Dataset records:
+---+

(** * logging-in-action: the CSV missing-value pipeline

    A shallow embedding of [process_csv] as it is written in
    [csv_log_processor.py] and in [logcsvfile.py], together with the parts
    of pandas and of the [logging] module that the two functions call, and
    the properties of the pipeline stated over that embedding.  The
    generator [create_dummy_csv], the entry code of the two scripts and
    the Flask views of [log.py] and [logging_endpoints.py] follow. *)

From Stdlib Require Import String Ascii List Bool Arith ZArith Lia.
From Stdlib Require Import Floats.SpecFloat.
From Stdlib Require Import Decimal DecimalString DecimalPos DecimalN DecimalNat.
Import ListNotations.
Open Scope string_scope.
Open Scope list_scope.

(* ===================================================================== *)
(** ** Python values and exceptions *)
(* ===================================================================== *)

(** The objects that occur as cells of a DataFrame, and as the value a
    function returns.  A float is an IEEE-754 binary64 value. *)
Inductive pyobj : Type :=
| PyNone
| PyBool (b : bool)
| PyInt (z : Z)
| PyFloat (f : spec_float)
| PyStr (s : string).

(** [np.nan], the value pandas stores in a cell that has no data. *)
Definition NaN : pyobj := PyFloat S754_nan.

(** An instance of [Exception]: its class name and its [str(e)].  Every
    fault below is such an instance ([FileNotFoundError], [ParserError],
    [MemoryError], ...), which is what [except Exception] catches;
    [KeyboardInterrupt] and [SystemExit] are not faults of the pipeline and
    are left out. *)
Record exn : Type := Exception { exc_type : string; exc_str : string }.

(** [str(n)] and ["%d" % n] for a count. *)
Definition str_of_nat (n : nat) : string :=
  NilEmpty.string_of_uint (Nat.to_uint n).

(** ["%.2f" % f] and [f"{f:.2f}"]: the exact value of the float rounded to
    hundredths, ties to even. *)
Definition round_half_even (n d : Z) : Z :=
  let q := (n / d)%Z in
  let r := (n mod d)%Z in
  if (2 * r <? d)%Z then q
  else if (d <? 2 * r)%Z then (q + 1)%Z
  else if Z.even q then q else (q + 1)%Z.

Definition hundredths (m : positive) (e : Z) : Z :=
  if (0 <=? e)%Z then (Zpos m * 100 * 2 ^ e)%Z
  else round_half_even (Zpos m * 100) (2 ^ (- e)).

Definition digits (n : Z) : string :=
  NilEmpty.string_of_uint (N.to_uint (Z.to_N n)).

Definition two_digits (n : Z) : string :=
  if (n <? 10)%Z then "0" ++ digits n else digits n.

Definition format_2f (f : spec_float) : string :=
  match f with
  | S754_nan => "nan"
  | S754_infinity s => if s then "-inf" else "inf"
  | S754_zero s => if s then "-0.00" else "0.00"
  | S754_finite s m e =>
      let n := hundredths m e in
      (if s then "-" else "") ++ digits (n / 100) ++ "."
      ++ two_digits (n mod 100)
  end.

(* ===================================================================== *)
(** ** pandas: DataFrame, [isnull], [sum], [fillna] *)
(* ===================================================================== *)

Module Pandas.

Abbreviation cell := pyobj (only parsing).

(** [pd.isna] on a scalar: [None] and NaN are missing, everything else
    (the empty string and zero included) is data. *)
Definition isna (c : cell) : bool :=
  match c with
  | PyNone => true
  | PyFloat S754_nan => true
  | _ => false
  end.

(** A DataFrame is held column by column: the labels in column order, each
    with its values in row order (the row index is the default
    [RangeIndex], positions [0 .. nrows-1]). *)
Abbreviation column A := (string * list A)%type (only parsing).
Abbreviation frame A := (list (column A)) (only parsing).
Abbreviation DataFrame := (frame cell) (only parsing).
(** A Series indexed by the column labels, as [DataFrame.sum()] returns. *)
Abbreviation Series A := (list (string * A)) (only parsing).

Definition labels {A} (df : frame A) : list string := map fst df.

Definition nrows {A} (df : frame A) : nat :=
  match df with
  | [] => 0
  | c :: _ => length (snd c)
  end.

(** Every column has one value per row. *)
Definition rectangular {A} (df : frame A) : bool :=
  forallb (fun c => Nat.eqb (length (snd c)) (nrows df)) df.

(** [df.iloc[i]]: record [i], the cell of each column at row position [i],
    keyed by the column label. *)
Definition iloc (i : nat) (df : DataFrame) : list (string * cell) :=
  map (fun c => (fst c, nth i (snd c) NaN)) df.

(** The records of the frame in row order. *)
Definition records (df : DataFrame) : list (list (string * cell)) :=
  map (fun i => iloc i df) (seq 0 (nrows df)).

(** [df.isnull()]: the frame of booleans of the same shape. *)
Definition isnull (df : DataFrame) : frame bool :=
  map (fun c => (fst c, map isna (snd c))) df.

(** [.sum()] of a boolean frame (axis 0): per column, the number of
    [True] values. *)
Definition frame_sum (bf : frame bool) : Series nat :=
  map (fun c => (fst c, length (filter (fun b => b) (snd c)))) bf.

(** [.sum()] of a Series of counts. *)
Definition series_sum (s : Series nat) : nat :=
  fold_right (fun kv acc => snd kv + acc) 0 s.

(** [df.isnull().sum().sum()].  The result is a numpy [int64]; it is at
    most the number of cells held in memory, so it never wraps. *)
Definition isnull_sum_sum (df : DataFrame) : nat :=
  series_sum (frame_sum (isnull df)).

(** What [fillna(value)] does to one cell. *)
Definition fill_cell (value : cell) (c : cell) : cell :=
  if isna c then value else c.

(** The frame [df.fillna(value)] gives when the call returns: every
    missing cell replaced.  The call does not always return: pandas
    rejects [None] as a value (ValueError) and, from version 3 on, a value
    that a column holding a missing cell cannot store, such as a string
    for a float64 column (TypeError).  Whether the call raises is not
    decided here: a run takes it from [fillna_fault] of its world, and
    what is stated of the call below is stated of [df_fillna_inplace],
    which asks [fillna_fault] first. *)
Definition fillna (value : cell) (df : DataFrame) : DataFrame :=
  map (fun c => (fst c, map (fill_cell value) (snd c))) df.
(** X10: a page_index given as null is not replaced by the default: it
    parses to None, and None is the page_index of the call to the
    proxy. *)
Theorem post_null_page_index (r : resource) (request : source)
    (args : gmap string object) (q : string) (calls : list Eff.Call) :
  parse_args (parser (new r)) request true = Returns args ->
  getlist "page_index" request = [None_] ->
  get args "search_request" <> None_ ->
  get args "query_term" = Str q ->
  (forall before after, q <> before +:+ ":" +:+ after) ->
  get args "page_index" = None_ /\
  snd (dispatch r request calls)
  = (calls ++ [ {| Eff.search_request := get args "search_request";
                   Eff.query_term := Str q;
                   Eff.page_index := None_;
                   Eff.index := get args "index" |} ])%list.
Proof.
  intros Hparse Hone Hsr Hq Hfree.
  assert (get args "page_index" = None_) as Hpage.
  { assert (args !! "page_index" = Some None_) as Hl.
    { apply (parse_args_single (parser (new r)) request true args
               {| name := "page_index"; required := false; default := Int 0;
                  type := Py.int py |} None_ None_
               (new_parser_NoDup py TABLE_INDEX SearchTableResultSchema
                  SearchDashboardResultSchema get_proxy_client r));
        [|exact Hone|reflexivity|exact Hparse].
      destruct r; simpl; auto. }
    unfold get. rewrite Hl. reflexivity. }
  split; [exact Hpage|].
  rewrite (dispatch_parsed _ _ _ _ _ r request args calls Hparse).
  rewrite <- Hpage, <- Hq. apply is_None_false in Hsr. rewrite Hsr, Hq.
  cbn [contains]. rewrite (str_contains_free _ _ Hfree). rewrite <- Hq.
  destruct (get_proxy_client _ _); [|destruct (isinstance _ _)]; reflexivity.
Qed.

(** X11: a search_request given as null is answered like one that is
    left out: the 400 with "The search request payload is not available
    in the request", and no call to the proxy. *)
Theorem post_null_search_request (r : resource) (request : source)
    (args : gmap string object) (calls : list Eff.Call) :
  parse_args (parser (new r)) request true = Returns args ->
  getlist "search_request" request = [None_] ->
  dispatch r request calls
  = (Returns (message "The search request payload is not available in the request",
              HTTPStatus.BAD_REQUEST),
     calls).
Proof.
  intros Hparse Hone.
  assert (args !! "search_request" = Some None_) as Hl.
  { apply (parse_args_single (parser (new r)) request true args
             {| name := "search_request"; required := false; default := None_;
                type := Py.dict py |} None_ None_
             (new_parser_NoDup py TABLE_INDEX SearchTableResultSchema
                SearchDashboardResultSchema get_proxy_client r));
      [|exact Hone|reflexivity|exact Hparse].
    destruct r; simpl; auto. }
  rewrite (dispatch_parsed _ _ _ _ _ r request args calls Hparse).
  unfold get at 1. rewrite Hl. reflexivity.
Qed.

(** X12: the 400 with which the parser refuses a request leaves the
    resource as the parser raised it: it is not a RuntimeError, so it is
    not turned into the 500, and the proxy is not called. *)
Theorem post_parser_refusal (r : resource) (request : source)
    (e : exception) (calls : list Eff.Call) :
  parse_args (parser (new r)) request true = Raises e ->
  dispatch r request calls = (Raises e, calls) /\
  isinstance e "RuntimeError" = false /\
  exists description errors, e = HTTPException 400 description errors.
Proof.
  intros Hparse. split.
  - apply dispatch_refused, Hparse.
  - destruct (parse_args_raises _ _ _ _ Hparse) as (d & m & ->).
    split; [reflexivity|eauto].
Qed.

End Outcomes.

(** ** More runs on concrete requests *)

Section MoreRuns.
Import Py reqparse filter.

Local Abbreviation call sr q page idx :=
  {| Eff.search_request := sr; Eff.query_term := q;
     Eff.page_index := page; Eff.index := idx |}.
Local Abbreviation call_of args :=
  {| Eff.search_request := get args "search_request";
     Eff.query_term := get args "query_term";
     Eff.page_index := get args "page_index";
     Eff.index := get args "index" |}.
Local Abbreviation table_parser :=
  (parser (filter.new Sample.py "table_search_index" Sample.table_schema
             Sample.dashboard_schema (Sample.answers ["t"]) Table)).

(** X2 at the 200 of {"search_request": {}, "query_term": "foo"}. *)
Lemma post_response_inv_witness :
  let request := [("search_request", Dict []); ("query_term", Str "foo")] in
  exists args,
    parse_args table_parser request true = Returns args /\
    exists results,
      Sample.answers ["t"] [] (call_of args) = Returns results /\
      List_ [Dict [(Str "name", Str "t")]]
      = dump_many Sample.table_schema results /\
      [call (Dict []) (Str "foo") (Int 0) (Str "table_search_index")]
      = ([] ++ [call_of args])%list.
Proof.
  apply (post_response_inv Sample.py "table_search_index" Sample.table_schema
           Sample.dashboard_schema (Sample.answers ["t"]) Table
           [("search_request", Dict []); ("query_term", Str "foo")] []
           [call (Dict []) (Str "foo") (Int 0) (Str "table_search_index")]
           (List_ [Dict [(Str "name", Str "t")]]) HTTPStatus.OK).
  vm_compute. reflexivity.
Defined.
(** * File-stream call mixin of pytgvoip_pyrogram

    A shallow embedding of [tgvoip_pyrogram/file_stream_call.py]
    (class [VoIPFileStreamCallMixin]) and the properties of its frame pump.

    Python objects live in a heap of file objects addressed by position; the
    two deques hold references into that heap, so that closing a file that
    is still queued is visible through the queue.  Every method is a
    computation in a state-and-exception monad: an exception carries the
    state reached when it was raised, since Python does not roll back the
    assignments made before a [raise]. *)

From Stdlib Require Import ZArith QArith Lia Bool Ascii String.
From Stdlib.Strings Require Import Byte.
From stdpp Require Import base list.

Open Scope Z_scope.

(** ** Python values used by the mixin *)

(** A file object: [f_name], [f_mode] ([None] when the object has no [mode]
    attribute), the bytes readable through it, the stream position, the
    closed flag and the [size] attribute the mixin caches on the object
    ([None] while [hasattr(file, 'size')] is false). *)
Record pyfile := mkfile {
  f_name : string;
  f_mode : option string;
  f_data : list byte;
  f_pos : nat;
  f_closed : bool;
  f_size : option Z
}.

Inductive exn :=
| IndexError | TypeError | ValueError | ZeroDivisionError
| FileNotFoundError | AttributeError | ReferenceError
| OSError | UnsupportedOperation | OverflowError.
Lemma precondition_violation_witness :
  length [[0; 0]; [1; 0]] < 3
  ∧ length [[0; 0; 0]] < 2
  ∧ invoke (Create (CreateFace [[0; 0]; [1; 0]]) None) toy_scene =
      (Ok "Error: At least three points are required to create a face.",
       toy_scene)
  ∧ invoke (Create (CreateWire [[0; 0; 0]] (Some true)) None) toy_scene =
      (Ok "Error: At least two points are required to create a wire.",
       toy_scene).
Proof.
  assert (Hf : length [[0; 0]; [1; 0]] < 3) by (simpl; repeat constructor).
  assert (Hw : length [[0; 0; 0]] < 2) by (simpl; repeat constructor).
  destruct (precondition_violation_returns_error
              toy_scene [[0; 0]; [1; 0]] [[0; 0; 0]] (Some true) None Hf Hw)
    as (Hface & Hwire & _).
  split_and!; [exact Hf | exact Hw | exact Hface | exact Hwire].
Defined.

Lemma get_messages_snapshot_witness :
  wf toy_chat
  ∧ ∃ r,
      result get_messages toy_chat = Ok r
      ∧ heap (run toy_later (exec get_messages toy_chat)) !! r =
          Some [mkTurn "user" "a cube, please"]
      ∧ current_messages (run toy_later (exec get_messages toy_chat)) =
          [mkTurn "user" "and a face"].
Proof.
  assert (Hw : wf toy_chat) by (vm_compute; repeat constructor).
  split; [exact Hw|].
  destruct (get_messages_snapshot toy_chat toy_later Hw)
    as (r & Hr & _ & _ & _ & Hlater).
  exists r. split_and!; [exact Hr | exact Hlater | reflexivity].
Defined.
(** * MotionBlinds BLE device: connection and command orchestration

    A shallow embedding of [motionblinds_ble/device.py] and the properties
    of its connection coordinator, command dispatcher, disconnect timer,
    notification decoder and precondition guards.

    Python's [async def] functions are trees of synchronous steps and
    [await] points ([Coro]); plain [def] functions are state transformers
    over the [World] (the device object, the event-loop bookkeeping and the
    log of calls that leave the device object).  The constants of
    [const.py] and the cipher of [crypt.py] are interfaces ([Const],
    [MotionCrypt]). *)

From Stdlib Require Import ZArith Lia List Bool String Ascii Sorted.
From Stdlib Require Import Floats.PrimFloat Floats.FloatOps Floats.SpecFloat.
From Stdlib Require Import Numbers.Cyclic.Int63.Uint63.
Import ListNotations.
Open Scope string_scope.
Open Scope Z_scope.

Set Implicit Arguments.

(* ================================================================== *)
(** ** Python built-ins used by the device *)
(* ================================================================== *)

Module Py.

(** Objects whose truth value matters: [bool] and [int]. *)
Inductive pyval : Type :=
| PyBool (b : bool)
| PyInt (z : Z).

Definition truthy (v : pyval) : bool :=
  match v with
  | PyBool b => b
  | PyInt z => negb (z =? 0)
  end.

(** [a or b] returns [a] when it is truthy and [b] otherwise. *)
Definition py_or (a b : pyval) : pyval := if truthy a then a else b.

(** *** Hexadecimal text *)

Definition hex_digit (n : Z) : ascii :=
  match n with
  | 0 => "0" | 1 => "1" | 2 => "2" | 3 => "3" | 4 => "4" | 5 => "5"
  | 6 => "6" | 7 => "7" | 8 => "8" | 9 => "9" | 10 => "a" | 11 => "b"
  | 12 => "c" | 13 => "d" | 14 => "e" | _ => "f"
  end%char.

Fixpoint hex_digits (fuel : nat) (n : Z) (acc : string) : string :=
  let acc' := String (hex_digit (n mod 16)) acc in
  match fuel with
  | O => acc'
  | S fuel' => if n / 16 =? 0 then acc' else hex_digits fuel' (n / 16) acc'
  end.

(** [hex(n)]: sign, ["0x"], then the digits without leading zeros. *)
Definition hex (n : Z) : string :=
  let digits m := hex_digits (Z.to_nat (Z.log2 m)) m EmptyString in
  if n <? 0 then "-0x" ++ digits (- n) else "0x" ++ digits n.

(** [s[k:]] for [k >= 0]. *)
Fixpoint slice_from (k : nat) (s : string) : string :=
  match k, s with
  | O, _ => s
  | S k', String _ s' => slice_from k' s'
  | S _, EmptyString => EmptyString
  end.

Fixpoint zeros (n : nat) : string :=
  match n with
  | O => EmptyString
  | S n' => String "0" (zeros n')
  end.

(** [s.zfill(width)]: zeros are inserted after a leading sign. *)
Definition zfill (width : nat) (s : string) : string :=
  let pad := zeros (width - String.length s) in
  match s with
  | String c s' =>
      if (Ascii.eqb c "+" || Ascii.eqb c "-")%bool
      then String c (pad ++ s')
      else pad ++ s
  | EmptyString => pad
  end.

(** [bytes.hex()]: two lower-case digits per byte. *)
Fixpoint bytes_hex (bs : list Z) : string :=
  match bs with
  | [] => EmptyString
  | b :: bs' =>
      String (hex_digit (b / 16)) (String (hex_digit (b mod 16)) (bytes_hex bs'))
  end.

Definition hex_value (c : ascii) : option Z :=
  let n := Z.of_nat (nat_of_ascii c) in
  if (48 <=? n) && (n <=? 57) then Some (n - 48)
  else if (97 <=? n) && (n <=? 102) then Some (n - 87)
  else if (65 <=? n) && (n <=? 70) then Some (n - 55)
  else None.

Definition is_space (c : ascii) : bool :=
  let n := nat_of_ascii c in
  (Nat.eqb n 32 || ((9 <=? n)%nat && (n <=? 13)%nat))%bool.

(** [bytes.fromhex(s)]: pairs of hexadecimal digits, ASCII whitespace
    between pairs is skipped; [None] stands for [ValueError]. *)
Fixpoint fromhex (s : string) : option (list Z) :=
  match s with
  | EmptyString => Some []
  | String c rest =>
      if is_space c then fromhex rest
      else
        match rest with
        | EmptyString => None
        | String d rest' =>
            match hex_value c, hex_value d, fromhex rest' with
            | Some h, Some l, Some bs => Some (16 * h + l :: bs)
            | _, _, _ => None
            end
        end
  end.

(** [int.from_bytes(bs)], big-endian (the default byte order). *)
Definition int_from_bytes (bs : list Z) : Z :=
  fold_left (fun acc b => acc * 256 + b) bs 0.

(** [s.startswith(p)]. *)
Definition startswith (s p : string) : bool := String.prefix p s.

(** *** Floating point: [a / b] on integers and [round] *)

(** An [int] below [2^63] in magnitude as a binary64 float (exact below
    [2^53], which covers every use in the device). *)
Definition int_to_float (n : Z) : float :=
  if n <? 0 then PrimFloat.opp (PrimFloat.of_uint63 (Uint63.of_Z (- n)))
  else PrimFloat.of_uint63 (Uint63.of_Z n).

(** [a / b]: true division of two small integers is the binary64
    quotient of their float values. *)
Definition truediv (a b : Z) : float :=
  PrimFloat.div (int_to_float a) (int_to_float b).

(** The integer nearest to [m * 2^e], ties to even. *)
Definition round_half_even (m e : Z) : Z :=
  if 0 <=? e then m * 2 ^ e
  else
    let d := 2 ^ (- e) in
    let q := m / d in
    let r := m mod d in
    if 2 * r <? d then q
    else if d <? 2 * r then q + 1
    else if Z.even q then q else q + 1.

(** [round(x)] of a float: an [int], halves go to the even neighbour;
    [None] stands for the error raised on infinities and NaN. *)
Definition round (x : float) : option Z :=
  match Prim2SF x with
  | S754_zero _ => Some 0
  | S754_finite s m e =>
      let v := round_half_even (Zpos m) e in
      Some (if s then - v else v)
  | S754_infinity _ | S754_nan => None
  end.
(** * Storefront application: cart store, checkout, address, category
      and product forms, login view, product and administration pages,
      and the tables, policies and order numbers of the schema.

    The development has three parts.  Part I embeds the program: each
    definition follows one function (or one table declaration) of the
    repository.  Part II defines the words the properties are stated
    with, and sample inputs.  Part III states and proves the properties. *)

From Stdlib Require Import List String Ascii ZArith NArith Bool Lia Permutation.
Import ListNotations.
#[local] Set Warnings "-register-all".
Local Open Scope string_scope.
Local Open Scope list_scope.

(* ===================================================================== *)
(** * Part I.  The program                                                *)
(* ===================================================================== *)

(** ** JavaScript values used by the views *)

Module JS.

(** [a || b] on a possibly missing string: [undefined] and the empty
    string are both falsy. *)
Definition or_else (a : option string) (b : string) : string :=
  match a with
  | Some s => if String.eqb s "" then b else s
  | None => b
  end.

(** [hay.includes(needle)]. *)
Fixpoint includes (needle hay : string) : bool :=
  String.prefix needle hay ||
  match hay with
  | EmptyString => false
  | String _ rest => includes needle rest
  end.

(** [msg?.includes(needle)] used as a condition: [undefined] is falsy. *)
Definition opt_includes (needle : string) (msg : option string) : bool :=
  match msg with
  | Some m => includes needle m
  | None => false
  end.

(** A string as the regular expressions of the code see it: its sequence
    of UTF-16 code units. *)
Definition ustring := list N.

Definition of_string (s : string) : ustring :=
  map N_of_ascii (list_ascii_of_string s).

End JS.

(** ** components/admin/CategoryForm.tsx: [generateSlug] *)

Module Slug.

Definition hyphen : N := 45.

Definition is_hyphen (c : N) : bool := N.eqb c hyphen.

(** The character class [[a-z0-9]]. *)
Definition is_lower_alnum (c : N) : bool :=
  ((97 <=? c) && (c <=? 122) || (48 <=? c) && (c <=? 57))%N.

(** [.replace(/[^a-z0-9]+/g, '-')]: every maximal run of characters
    outside [[a-z0-9]] becomes one hyphen.  [in_run] tells that the
    previous character belonged to the run being replaced. *)
Fixpoint replace_non_alnum_runs (in_run : bool) (s : JS.ustring) : JS.ustring :=
  match s with
  | [] => []
  | c :: rest =>
      if is_lower_alnum c then c :: replace_non_alnum_runs false rest
      else if in_run then replace_non_alnum_runs true rest
      else hyphen :: replace_non_alnum_runs true rest
  end.

(** [.replace(/(^-|-$)/g, '')]: scanning left to right, a hyphen is
    dropped when it stands at the start of the input ([^-]) or at its
    end ([-$]). *)
Fixpoint replace_edge_hyphens (at_start : bool) (s : JS.ustring) : JS.ustring :=
  match s with
  | [] => []
  | c :: rest =>
      if is_hyphen c && (at_start || match rest with [] => true | _ => false end)
      then replace_edge_hyphens false rest
      else c :: replace_edge_hyphens false rest
  end.

Section GenerateSlug.

(** [String.prototype.toLowerCase] of the host; the slug code does not
    depend on what it does to any particular character. *)
Variable toLowerCase : JS.ustring -> JS.ustring.

Definition generateSlug (name : JS.ustring) : JS.ustring :=
  replace_edge_hyphens true
    (replace_non_alnum_runs false
       (toLowerCase name)).

End GenerateSlug.

End Slug.

(** ** Results and errors of the external collaborators *)

Module Supabase.

(** What a [catch (error: any)] block of the views reads from the value
    it receives: [error.message] and [error.code], either of which may be
    missing. *)
Record JsError := {
  message : option string;
  code : option string
}.

(** The typed client's answer to a request: [{ data, error: null }] or
    [{ data: null, error }]. *)
Inductive Response (A : Type) : Type :=
| Success (data : A)
| Failure (error : JsError).

Arguments Success {A} data.
Arguments Failure {A} error.

End Supabase.

(** ** Event handlers: state passing with exceptions *)

Module Eff.
Import Supabase.

Inductive outcome (A : Type) : Type :=
| Returned (a : A)
| Thrown (e : JsError).

Arguments Returned {A} a.
Arguments Thrown {A} e.

(** A handler running over a world [W]: the state it reads and writes. *)
Definition M (W A : Type) : Type := W -> outcome A * W.

Definition ret {W A} (a : A) : M W A := fun w => (Returned a, w).

Definition bind {W A B} (c : M W A) (k : A -> M W B) : M W B :=
  fun w =>
    match c w with
    | (Returned a, w') => k a w'
    | (Thrown e, w') => (Thrown e, w')
    end.

Definition throw {W A} (e : JsError) : M W A := fun w => (Thrown e, w).

Definition get {W} : M W W := fun w => (Returned w, w).

Definition modify {W} (f : W -> W) : M W unit := fun w => (Returned tt, f w).

(** [try { body } catch (e) { handler e }]. *)
Definition try_catch {W A} (body : M W A) (handler : JsError -> M W A) : M W A :=
  fun w =>
    match body w with
    | (Returned a, w') => (Returned a, w')
    | (Thrown e, w') => handler e w'
    end.

(** [try { body } finally { fin }]: [fin] runs on both exits, and an
    exception of [body] goes on after it. *)
Definition try_finally {W A} (body : M W A) (fin : M W unit) : M W A :=
  fun w =>
    match body w with
    | (r, w') =>
        match fin w' with
        | (Returned _, w'') => (r, w'')
        | (Thrown e, w'') => (Thrown e, w'')
        end
    end.

(** [if (error) throw error], on the answer of a request. *)
Definition throw_on_error {W A} (r : Response A) : M W A :=
  match r with
  | Success d => ret d
  | Failure e => throw e
  end.

End Eff.

Declare Scope eff_scope.
Delimit Scope eff_scope with eff.
Notation "x <- c ;; k" := (Eff.bind c (fun x => k))
  (at level 61, c at next level, right associativity) : eff_scope.
Notation "c ;; k" := (Eff.bind c (fun _ => k))
  (at level 61, right associativity) : eff_scope.

(** ** lib/supabase.ts (src/unnamed/part_000): rows of the data platform

    One module per interface, with the field names of the source.  A
    field declared with [?] is an [option].  A [number] holding a money
    amount is kept as an integer number of hundredths, the resolution of
    the [decimal(10,2)] columns; the other numbers are integers. *)

Module Category.
Record t := {
  id : string;
  name : string;
  description : option string;
  slug : string;
  image_url : option string;
  created_at : string;
  updated_at : string
}.
End Category.

Module Product.
Record t := {
  id : string;
  name : string;
  description : option string;
  price : Z;
  compare_at_price : option Z;
  category_id : option string;
  image_url : option string;
  images : option (list string);
  inventory_count : Z;
  sku : option string;
  is_active : bool;
  created_at : string;
  updated_at : string;
  categories : option Category.t
}.
End Product.

Module Address.
Record t := {
  id : string;
  user_id : string;
  full_name : string;
  address_line_1 : string;
  address_line_2 : option string;
  city : string;
  state : string;
  postal_code : string;
  country : string;
  phone : option string;
  is_default : bool;
  created_at : string;
  updated_at : string
}.
End Address.

(** ** components/admin/CategoryForm.tsx: [handleSubmit] *)

Module CategoryForm.
Import Supabase Eff.
Local Open Scope eff_scope.

Record FormData := {
  name : string;
  description : string;
  slug : string;
  image_url : string
}.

+---+

▸ EXERCISE DIRECTIONS:
Copy every line where the word "stands" is present in the entries above.

▸ PROBLEM SOLUTION:
    between pairs is skipped; [None] stands for [ValueError]. *)
    [None] stands for the error raised on infinities and NaN. *)
    dropped when it stands at the start of the input ([^-]) or at its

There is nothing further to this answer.